International Committee of the Red Cross (ICRC) President Peter Maurer visits a children's hospital, which is under reconstruction in the rebel-controlled town of Horlivka (Gorlovka) near Donetsk, Ukraine, November 6, 2020.
International Committee of the Red Cross (ICRC) President Peter Maurer visits a children's hospital, which is under reconstruction in the rebel-controlled town of Horlivka (Gorlovka) near Donetsk, Ukraine, November 6, 2020. Reuters / ALEXANDER ERMOCHENKO

The head of the International Committee of the Red Cross (ICRC) told Reuters on Tuesday that he was "cautiously positive" that the aid agency would gain access to Ukrainian and Russian troops detained in the context of the conflict.

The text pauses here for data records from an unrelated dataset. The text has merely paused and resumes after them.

(* ===== verification/Addresses.v ===== *)
(** EVM addresses and the token constants ([mercury/models/addresses.py],
    [mercury/models/native_tokens.py], the constants of [mercury/models/erc20.py]).

    Address recognition, the EIP-55 checksum, keccak selectors and ABI encoding are web3's and
    eth-abi's: the class [Web3] takes them as functions and [Web3Laws] states what their
    documentation promises. *)
From stdpp Require Import base tactics option list sets strings.
From Stdlib Require Import ZArith Lia Ascii String.
From S2P Require Import Prelude Python Exceptions.

Local Open Scope string_scope.
Local Open Scope Z_scope.

Class Web3 := {
  is_address : string -> bool;
  to_checksum_address : string -> string;
  (** the first four bytes of [keccak(text=signature)], as hex *)
  keccak_selector : string -> string;
  (** [encode(["address", "uint256"], [address, n])], as hex *)
  abi_encode_address_uint256 : string -> Z -> string
}.

Definition ZERO_ADDRESS : string := "0x0000000000000000000000000000000000000000".
Definition NATIVE_FROM_TOKEN_SENTINEL : string := "0xEeeeeEeeeEeEeeEeEeEeeEEEeeeeEeeeeeeeEEeE".
Definition MAX_UINT256 : Z := 2 ^ 256 - 1.

(** [0x] and forty hex digits. *)
Definition address_shape (s : string) : bool :=
  py_startswith s "0x" && (String.length s =? 42)%nat && str_forall is_hex_digit (str_drop 2 s).

Class Web3Laws `(W : Web3) := {
  (** the result of [to_checksum_address] is a canonical, prefixed hex address *)
  checksum_shape a : is_address a = true -> address_shape (to_checksum_address a) = true;
  checksum_is_address a : is_address a = true -> is_address (to_checksum_address a) = true;
  checksum_idem a :
    is_address a = true -> to_checksum_address (to_checksum_address a) = to_checksum_address a;
  (** an address without letters is its own checksum *)
  zero_is_address : is_address ZERO_ADDRESS = true;
  zero_checksum : to_checksum_address ZERO_ADDRESS = ZERO_ADDRESS;
  (** the well-known ERC-20 selectors *)
  selector_transfer : keccak_selector "transfer(address,uint256)" = "a9059cbb";
  selector_approve : keccak_selector "approve(address,uint256)" = "095ea7b3";
  (** two 32-byte words: the address and the number, left-padded with zeros *)
  abi_encode_words a n :
    is_address a = true -> 0 <= n <= MAX_UINT256 ->
    abi_encode_address_uint256 (to_checksum_address a) n =
      hex_fixed 24 0 "" ++ py_lower (str_drop 2 (to_checksum_address a)) ++ hex_fixed 64 n ""
}.

Section addresses.
Context `{W : Web3}.

Definition normalize_evm_address (address : string) : result exn string :=
  let candidate := py_strip address in
  if str_empty candidate then Err (Exn InvalidEVMAddressErrorC "EVM address must not be empty.")
  else if negb (is_address candidate) then Err (Exn InvalidEVMAddressErrorC "Invalid EVM address.")
  else Ok (to_checksum_address candidate).

Definition NATIVE_FROM_TOKEN_SENTINEL_ALIAS : string := to_checksum_address NATIVE_FROM_TOKEN_SENTINEL.

Definition normalize_swap_input_from_token (value : string) : result exn string :=
  let stripped := py_strip value in
  let lower := py_lower stripped in
  if String.eqb lower (py_lower ZERO_ADDRESS) || String.eqb lower (py_lower NATIVE_FROM_TOKEN_SENTINEL_ALIAS)
  then normalize_evm_address ZERO_ADDRESS
  else normalize_evm_address stripped.

(** A field validated by [normalize_evm_address]. *)
Definition v_address (loc : string) (s : string) : V string := vfield loc (normalize_evm_address s).

(** A required address field: [min_length=1], then the validator. *)
Definition v_address_field (loc : string) (s : string) : V string :=
  s ← v_min_length loc 1 s; v_address loc s.

(** The result of a successful normalisation. *)
Definition normalized (a : string) : Prop := exists s, normalize_evm_address s = Ok a.

Lemma normalize_ok s a :
  normalize_evm_address s = Ok a -> is_address (py_strip s) = true /\ a = to_checksum_address (py_strip s).
Proof.
  unfold normalize_evm_address. destruct (str_empty _); [done|].
  destruct (is_address _); [|done]. by intros [= <-].
Qed.

Lemma normalize_error s e : normalize_evm_address s = Err e -> is_value_error e = true.
Proof.
  unfold normalize_evm_address. destruct (str_empty _); [by intros [= <-]|].
  destruct (is_address _); [done | by intros [= <-]].
Qed.

Context {L : Web3Laws W}.

Lemma hex_digit_nospace c : is_hex_digit c = true -> is_space c = false.
Proof.
  unfold is_hex_digit, is_ascii_digit, is_space.
  rewrite !orb_true_iff, !andb_true_iff, !Z.leb_le, !orb_false_iff, !andb_false_iff, !Z.leb_gt, !Z.eqb_neq.
  lia.
Qed.

Lemma address_shape_split s :
  address_shape s = true ->
  exists h, s = "0x" ++ h /\ str_len h = 40 /\ str_forall is_hex_digit h = true.
Proof.
  unfold address_shape. rewrite !andb_true_iff. intros [[Hp Hl] Hh].
  destruct s as [|c1 [|c2 h]]; [done | cbn [py_startswith] in Hp; by rewrite andb_false_r in Hp |].
  cbn [py_startswith] in Hp. rewrite !andb_true_iff, !Ascii.eqb_eq in Hp. destruct Hp as (<- & <- & _).
  exists h. repeat split; [|done]. apply Nat.eqb_eq in Hl. cbn in Hl. unfold str_len. lia.
Qed.

Lemma address_strip s : address_shape s = true -> py_strip s = s.
Proof.
  intros (h & -> & _ & Hh)%address_shape_split. apply py_strip_nospace.
  cbn. induction h as [|c h IH]; [done|]. simpl in *. apply andb_true_iff in Hh as [Hc Hh].
  rewrite hex_digit_nospace by done. by apply IH.
Qed.

Lemma normalized_shape a : normalized a -> address_shape a = true.
Proof. intros [s [H ->]%normalize_ok]. by apply checksum_shape. Qed.

(** Normalisation is idempotent: a stored address is accepted again unchanged. *)
Lemma normalize_idem a : normalized a -> normalize_evm_address a = Ok a.
Proof.
  intros Ha. pose proof (normalized_shape a Ha) as Hs. unfold normalize_evm_address.
  rewrite address_strip by done. destruct Ha as [s [H ->]%normalize_ok].
  rewrite checksum_is_address, checksum_idem by done.
  apply address_shape_split in Hs as (h & -> & _). done.
Qed.

Lemma normalize_normalized s a : normalize_evm_address s = Ok a -> normalized a.
Proof. by exists s. Qed.

Lemma normalize_zero : normalize_evm_address ZERO_ADDRESS = Ok ZERO_ADDRESS.
Proof.
  unfold normalize_evm_address. change (py_strip ZERO_ADDRESS) with ZERO_ADDRESS.
  by rewrite zero_is_address, zero_checksum.
Qed.

Lemma normalized_nonempty a : normalized a -> a <> EmptyString.
Proof. intros (h & -> & _)%normalized_shape%address_shape_split. done. Qed.
End addresses.

#[export] Hint Resolve normalize_normalized normalize_zero normalized_nonempty : mercury.

(** * A concrete instance

    Lower-case hex stands for the checksum, the selectors and the encoding are the real ones: it
    shows that the laws can hold together and lets the examples compute. *)
Definition reference_is_address (s : string) : bool := address_shape (py_lower s).

#[export] Instance reference_web3 : Web3 := {
  is_address := reference_is_address;
  to_checksum_address := py_lower;
  keccak_selector := fun sig =>
    if String.eqb sig "transfer(address,uint256)" then "a9059cbb"
    else if String.eqb sig "approve(address,uint256)" then "095ea7b3" else "00000000";
  abi_encode_address_uint256 := fun a n =>
    hex_fixed 24 0 "" ++ py_lower (str_drop 2 a) ++ hex_fixed 64 n ""
}.

#[export] Instance reference_web3_laws : Web3Laws reference_web3.
Proof.
  split; simpl; unfold reference_is_address; intros; rewrite ?py_lower_idem; try done.
Qed.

Peter Maurer, ICRC President, said that this was based on a "good understanding" of the neutral aid agency's work from his discussions with senior officials on both sides of the nearly week-old conflict.

Maurer, asked about detainee visits, said: "It hasn't happened yet. But I am cautiously positive from my conversations now over the last couple of days with Ukrainian and Russian interlocutors that there is a good understanding of what the legal situation is, and about the importance of ICRC having access (to detainees) and being able to do that work."

He added: "It will need security, logistics, everything in place. That's not for tomorrow, immediately. But I haven't found political objections, either from the one side or another side, to ICRC's basic and core mandate functions."